Glenn Ligon is a visual artist whose works operate simultaneously as aesthetic phenomena and objects of provocation that upend the expected relationship between viewers and art. Ligon is most well known for his text-based works, which appropriate bits of existing text from a diverse range of sources, including protest signs, and written works by authors such as Jean Genet, Zora Neale Hurston, Gertrude Stein, and Richard Pryor. Layering the words so heavily that the letters and words become like intense visual echoes, it is as if Ligon is creating something that demands to be read, while at the same time corrupting legibility.

 

Ligon’s work is rooted in an examination of Black identity within the context of American history, literature, and society. It builds critically on the legacies of modern painting and conceptual art. Ligon’s works go beyond an engagement with individuals and objects; they invite viewers to question the entire system of culture of which they are part, elegantly suggesting that the modes and structures and systems we are used to are mutable, thus raising the question of whether and how we want them to change.

 

In 2011 the Whitney Museum of American Art held a mid-career retrospective of Ligon's work, Glenn Ligon: America, organized by Scott Rothkopf, that traveled nationally.

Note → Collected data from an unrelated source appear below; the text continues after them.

(** * Supervisor loop and health endpoint of the Discord bot launcher

    A shallow embedding of [src/main.py]: the supervisor thread
    [run_discord_bot] (start-up imports, fatal-error recovery, connection
    attempts, exception handlers, back-off) and the reporter's
    [update_bot_status] and [health_check].

    Conventions.
    - A [datetime] is a number of microseconds (the resolution of Python's
      [datetime]); a [timedelta] is their difference and [total_seconds]
      is that difference divided by 10^6, as a rational.
    - A float is the rational it denotes.  The one float operation whose
      rounding the code can see, the product of main.py:188, is rounded
      to the nearest binary64 number ([round_double]); the comparisons of
      [total_seconds()] with 600 and 120 and the divisions of
      [calculate_uptime] are exact at the microsecond resolution of the
      clock.
    - Everything the loop obtains from outside (imports, [check_token],
      [create_bot], [run], the clock, the shutdown event, the jitter) is
      an oracle answer collected in the record [env], one per iteration.
    - The supervisor emits a trace of [event]s; the events that carry a
      [globals] value are the points at which another thread can see the
      shared variables. *)

From Stdlib Require Import String List ZArith QArith Qround Bool Arith Lia.
From Stdlib Require Import DecimalString.
Import ListNotations.
Close Scope Q_scope.
Open Scope string_scope.

(** ** Time *)

Definition datetime := Z.
Definition timedelta := Z.

(** [timedelta.total_seconds()] *)
Definition total_seconds (d : timedelta) : Q := d # 1000000.

(** [x > n] for a duration in seconds [x] and an integer literal [n] *)
Definition exceeds (x : Q) (n : Z) : bool := negb (Qle_bool x (inject_Z n)).

(** ** Python values *)

(** Truth value of a string: empty is false. *)
Definition truthy (s : string) : bool :=
  match s with EmptyString => false | String _ _ => true end.
(** * OpenFoodFacts Explorer: the filter / aggregate / reshape pipeline

    Shallow embedding of the data pipeline of the two dashboard variants:
    - [app2.py], the data-driven variant: every callback filters the global
      frame [df] with a boolean mask, groups it with [DataFrame.groupby],
      aggregates with [mean] / [size] and reshapes with [pd.melt];
    - [app.py], the mockup variant, whose callbacks return hardcoded data.

    A pandas frame is a list of rows in index order.  A missing value (NaN)
    is [None].  Float columns are modelled with exact rationals [Q], so
    rounding is left out; the NOVA column, which holds the integer-valued
    floats 1.0 .. 4.0, with [Z], and its comparison with a bound is that
    of integers, which is what the code computes for a bound that a double
    holds exactly ([exact_double]).  Python [str] is [string], compared by
    code point as Python does.  The pandas calls follow the documented
    behaviour of the library with the defaults the code leaves in place. *)

From Stdlib Require Import QArith Ascii.
From stdpp Require Import base decidable option list sorting strings gmap pretty.

Local Open Scope Z_scope.

(** ** Python exceptions and the result of a call *)

Inductive exn : Set :=
  | IndexError.   (* [nova_range[i]] with [i] past the end of the list *)

Inductive result (A : Type) : Type :=
  | Ok (a : A)
  | Raise (e : exn).
Arguments Ok {A} a.
Arguments Raise {A} e.

Definition bind {A B} (m : result A) (k : A → result B) : result B :=
  match m with
  | Ok a => k a
  | Raise e => Raise e
  end.

Notation "x ←! m ; k" := (bind m (λ x, k))
  (at level 100, m at next level, k at level 200, right associativity).

(** [seq[i]] on a Python list, for a non-negative literal index. *)
Definition getitem {A} (l : list A) (i : nat) : result A :=
  match l !! i with
  | Some a => Ok a
  | None => Raise IndexError
  end.

(** ** Ordering of group keys

    [groupby] sorts its keys with Python's [<]: code-point order on [str],
    numeric order on numbers, lexicographic order on tuples. *)

Class KeyOrd (K : Type) := {
  kleb : K → K → bool;
  kleb_total : ∀ a b, kleb a b = true ∨ kleb b a = true;
  kleb_trans : ∀ a b c, kleb a b = true → kleb b c = true → kleb a c = true;
  kleb_antisym : ∀ a b, kleb a b = true → kleb b a = true → a = b;
}.

Definition kle {K} `{KeyOrd K} : relation K := λ a b, kleb a b = true.

(** The strict order of [kle]. *)
Definition klt {K} `{KeyOrd K} : relation K := λ a b, kle a b ∧ a ≠ b.

Global Instance kle_dec {K} `{KeyOrd K} (a b : K) : Decision (kle a b).
Proof. unfold kle. apply _. Defined.

Global Instance kle_total {K} `{KeyOrd K} : Total (kle (K:=K)).
Proof. intros a b. apply kleb_total. Qed.

Global Instance kle_trans {K} `{KeyOrd K} : Transitive (kle (K:=K)).
Proof. intros a b c. apply kleb_trans. Qed.

Global Instance kle_antisym {K} `{KeyOrd K} : AntiSymm (=) (kle (K:=K)).
Proof. intros a b. apply kleb_antisym. Qed.

Lemma kle_refl {K} `{KeyOrd K} (a : K) : kle a a.
Proof. destruct (kleb_total a a); assumption. Qed.

(** Code-point order on strings. *)

Lemma ascii_compare_refl (c : Ascii.ascii) : Ascii.compare c c = Eq.
Proof. unfold Ascii.compare. apply N.compare_refl. Qed.

Lemma ascii_compare_lt_trans (a b c : Ascii.ascii) :
  Ascii.compare a b = Lt → Ascii.compare b c = Lt → Ascii.compare a c = Lt.
Proof.
  unfold Ascii.compare. rewrite !N.compare_lt_iff. apply N.lt_trans.
Qed.

Lemma string_compare_lt_trans (s1 s2 s3 : string) :
  String.compare s1 s2 = Lt → String.compare s2 s3 = Lt →
  String.compare s1 s3 = Lt.
Proof.
  revert s2 s3.
  induction s1 as [|a s1 IH]; intros [|b s2] [|c s3]; simpl; try congruence.
  destruct (Ascii.compare a b) eqn:Hab; try congruence;
    destruct (Ascii.compare b c) eqn:Hbc; try congruence; intros H12 H23.
  - apply Ascii.compare_eq_iff in Hab, Hbc. subst.
    rewrite ascii_compare_refl. eauto.
  - apply Ascii.compare_eq_iff in Hab. subst. now rewrite Hbc.
  - apply Ascii.compare_eq_iff in Hbc. subst. now rewrite Hab.
  - now rewrite (ascii_compare_lt_trans a b c).
Qed.

Lemma string_leb_trans (s1 s2 s3 : string) :
  String.leb s1 s2 = true → String.leb s2 s3 = true → String.leb s1 s3 = true.
Proof.
  unfold String.leb.
  destruct (String.compare s1 s2) eqn:H12; try congruence;
    destruct (String.compare s2 s3) eqn:H23; try congruence; intros _ _.
  - apply String.compare_eq_iff in H12. subst s2. now rewrite H23.
  - apply String.compare_eq_iff in H12. subst s2. now rewrite H23.
  - apply String.compare_eq_iff in H23. subst s3. now rewrite H12.
  - now rewrite (string_compare_lt_trans s1 s2 s3).
Qed.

Important shows include Glenn Ligon: Encounters and Collisions (2015), a curatorial project organized with Nottingham Contemporary and Tate Liverpool; and Blue Black (2017), an exhibition Ligon curated at the Pulitzer Arts Foundation in St. Louis, inspired by the site-specific Ellsworth Kelly wall. Ligon has also been the subject of solo museum exhibitions at the Camden Arts Centre in London, the Power Plant in Toronto, the Walker Art Center in Minneapolis, and the Studio Museum in Harlem, among others. His work has been included in major international exhibitions, including the Venice Biennale (2015 and 1997), Berlin Biennale (2014), Istanbul Biennial (2011), Documenta XI (2002), and Gwangju Biennale (2000).